• What the exercise asks: Give back exactly the first lines of the entries below, through the line with "Implicit Types (I J K : S → Prop).".
━━━━━ Stored data
(* ===== verification/Quiet.v ===== *)
(** Code that never gives up: no panic of the kinds that [wp] allows
    ([exhausted]) and no sleep.  With a [wp] it means that the code returns.
    Locks, the page allocator and page tables are of this kind. *)
From S2P Require Import Prelude Kmonad Wp Kstate Spinlock Sleep Str Kalloc Vm.

(** From a state with [I], a return is to one with [J]. *)
Definition calm {S A} (I J : S → Prop) (m : M S A) : Prop := ∀ s, I s →
  match m s with
  | Ok _ s' => J s'
  | Panic msg _ => exhausted msg = false
  | Blocked _ _ => False
  | _ => True
  end.
Notation quiet := (calm (λ _, True) (λ _, True)).

Lemma calm_total {S A} I J (m : M S A) Q s : calm I J m → I s → wp m Q s → ∃ a s', m s = Ok a s' ∧ Q a s'.
Proof.
  intros Hc Hi. specialize (Hc s Hi). unfold wp. destruct (m s); try done; [eauto|]. congruence.
Qed.

Section Rules.
Context {S : Type}.
Implicit Types (I J K : S → Prop).

Lemma calm_bind {A B} I J K (m : M S A) (k : A → M S B) : calm I J m → (∀ a, calm J K (k a)) → calm I K (m ≫= k).
Proof. intros Hm Hk s Hs. specialize (Hm s Hs). unfold mbind, M_bind. destruct (m s); try done. by apply Hk. Qed.
Lemma calm_ret {A} I (a : A) : calm I I (mret a).
Proof. by intros s Hs. Qed.
Lemma calm_gets {A} I (f : S → A) : calm I I (gets f).
Proof. by intros s Hs. Qed.
Lemma calm_modify I f : (∀ s, I s → I (f s)) → calm I I (modify f).
Proof. intros H s Hs. by apply H. Qed.
Lemma calm_deref {A} I (f : S → option A) : calm I I (deref f).
Proof. intros s Hs. unfold deref. by destruct (f s). Qed.
Lemma calm_panic {A} I msg : exhausted msg = false → calm I I (panic (A := A) msg).
Proof. by intros H s Hs. Qed.
Lemma calm_fault {A} I : calm I I (fault (A := A)).
Proof. by intros s Hs. Qed.
Lemma calm_nofuel {A} I : calm I I (nofuel (A := A)).
Proof. by intros s Hs. Qed.
Lemma calm_spin {A} I l : calm I I (spin (A := A) l).
Proof. by intros s Hs. Qed.
Lemma calm_when I (b : bool) m : calm I I m → calm I I (when b m).
Proof. intros H. destruct b; [exact H|apply calm_ret]. Qed.
Lemma calm_loop {A B} I n (f : A → M S (A + B)) : (∀ x, calm I I (f x)) → ∀ x, calm I I (loop n f x).
Proof.
  intros Hf. induction n as [|n IH]; intros x; cbn [loop]; [apply calm_nofuel|].
  eapply calm_bind; [apply Hf|]. intros [y|y]; [apply IH|apply calm_ret].
Qed.
Lemma calm_each {A} I (l : list A) f : (∀ x, calm I I (f x)) → calm I I (for_each l f).
Proof. intros Hf. induction l as [|x l IH]; cbn; [apply calm_ret|]. eapply calm_bind; [apply Hf|]. by intros []. Qed.
End Rules.

(** Code of a component, where the rest of the state keeps [I]. *)
Lemma calm_zoom {S T A} I (L : lens S T) (m : M T A) : quiet m → (∀ t s, I s → I (lset L t s)) → calm I I (zoom L m).
Proof. intros Hm Hl s Hs. specialize (Hm (lget L s) Logic.I). unfold zoom. destruct (m _); try done. by apply Hl. Qed.

Create HintDb quiet discriminated.
#[export] Hint Constants Opaque : quiet.
(** One rule at a time; the invariant is kept by every step. *)
Ltac calm_step :=
  lazymatch goal with
  | |- calm _ _ (_ ≫= _) => eapply calm_bind; [|intros ?]
  | |- calm _ _ (mret _) => apply calm_ret
  | |- calm _ _ (gets _) => apply calm_gets
  | |- calm _ _ (modify _) => apply calm_modify; intros; solve [done | assumption]
  | |- calm _ _ (deref _) => apply calm_deref
  | |- calm _ _ fault => apply calm_fault
  | |- calm _ _ nofuel => apply calm_nofuel
  | |- calm _ _ (spin _) => apply calm_spin
  | |- calm _ _ (panic _) => apply calm_panic; reflexivity
  | |- calm _ _ (when _ _) => apply calm_when
  | |- calm _ _ (zoom _ _) => apply calm_zoom; [|intros; solve [done | assumption]]
  | |- calm _ _ (loop _ _ _) => apply calm_loop; intros ?; cbv beta
  | |- calm _ _ (for_each _ _) => apply calm_each; intros ?; cbv beta
  | |- calm _ _ (match ?x with _ => _ end) => destruct x
  | |- calm _ _ _ => solve [eauto with quiet nocore]
  end.
Ltac quiet_by := intros; repeat calm_step.

Lemma quiet_modify {S} (f : S → S) : quiet (modify f).
Proof. by apply calm_modify. Qed.
#[export] Hint Resolve quiet_modify calm_gets calm_ret calm_deref : quiet.

(** ** Locks, pages and page tables *)

Lemma quiet_acquire l : quiet (acquire l).
Proof. unfold acquire, pushcli, cli, holding, xchg, set_owner. quiet_by. Qed.
Lemma quiet_release l : quiet (release l).
Proof. unfold release, popcli, sti, holding, xchg, set_owner. quiet_by. Qed.
Lemma quiet_initlock l : quiet (initlock l).
Proof. unfold initlock. quiet_by. Qed.
#[export] Hint Resolve quiet_acquire quiet_release quiet_initlock : quiet.

Lemma quiet_kalloc : quiet kalloc.
Proof. unfold kalloc. quiet_by. Qed.
Lemma quiet_freerange kend a b : quiet (freerange kend a b).
Proof. unfold freerange, kfree. quiet_by. Qed.
#[export] Hint Resolve quiet_kalloc quiet_freerange : quiet.
Lemma quiet_kinit1 kend a b : quiet (kinit1 kend a b).
Proof. unfold kinit1. quiet_by. Qed.
Lemma quiet_kinit2 kend a b : quiet (kinit2 kend a b).
Proof. unfold kinit2. quiet_by. Qed.
#[export] Hint Resolve quiet_kinit1 quiet_kinit2 : quiet.
Lemma quiet_mappages d va n pa perm : quiet (mappages d va n pa perm).
Proof. unfold mappages, mappages_step, walkpgdir, read32, write32, kmemset. quiet_by. Qed.
#[export] Hint Resolve quiet_mappages : quiet.
Lemma quiet_map_kernel d l : quiet (map_kernel d l).
Proof. induction l as [|k l IH]; cbn [map_kernel]; quiet_by. Qed.
#[export] Hint Resolve quiet_map_kernel : quiet.
Lemma quiet_setupkvm kdata : quiet (setupkvm kdata).
Proof. unfold setupkvm, kmemset. quiet_by. Qed.
Lemma quiet_inituvm d init : quiet (inituvm d init).
Proof. unfold inituvm, kmemset, kstore. quiet_by. Qed.
#[export] Hint Resolve quiet_setupkvm quiet_inituvm : quiet.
━━━━━━━━━━
• Answer area:
(* ===== verification/Quiet.v ===== *)
(** Code that never gives up: no panic of the kinds that [wp] allows
    ([exhausted]) and no sleep.  With a [wp] it means that the code returns.
    Locks, the page allocator and page tables are of this kind. *)
From S2P Require Import Prelude Kmonad Wp Kstate Spinlock Sleep Str Kalloc Vm.

(** From a state with [I], a return is to one with [J]. *)
Definition calm {S A} (I J : S → Prop) (m : M S A) : Prop := ∀ s, I s →
  match m s with
  | Ok _ s' => J s'
  | Panic msg _ => exhausted msg = false
  | Blocked _ _ => False
  | _ => True
  end.
Notation quiet := (calm (λ _, True) (λ _, True)).

Lemma calm_total {S A} I J (m : M S A) Q s : calm I J m → I s → wp m Q s → ∃ a s', m s = Ok a s' ∧ Q a s'.
Proof.
  intros Hc Hi. specialize (Hc s Hi). unfold wp. destruct (m s); try done; [eauto|]. congruence.
Qed.

Section Rules.
Context {S : Type}.
Implicit Types (I J K : S → Prop).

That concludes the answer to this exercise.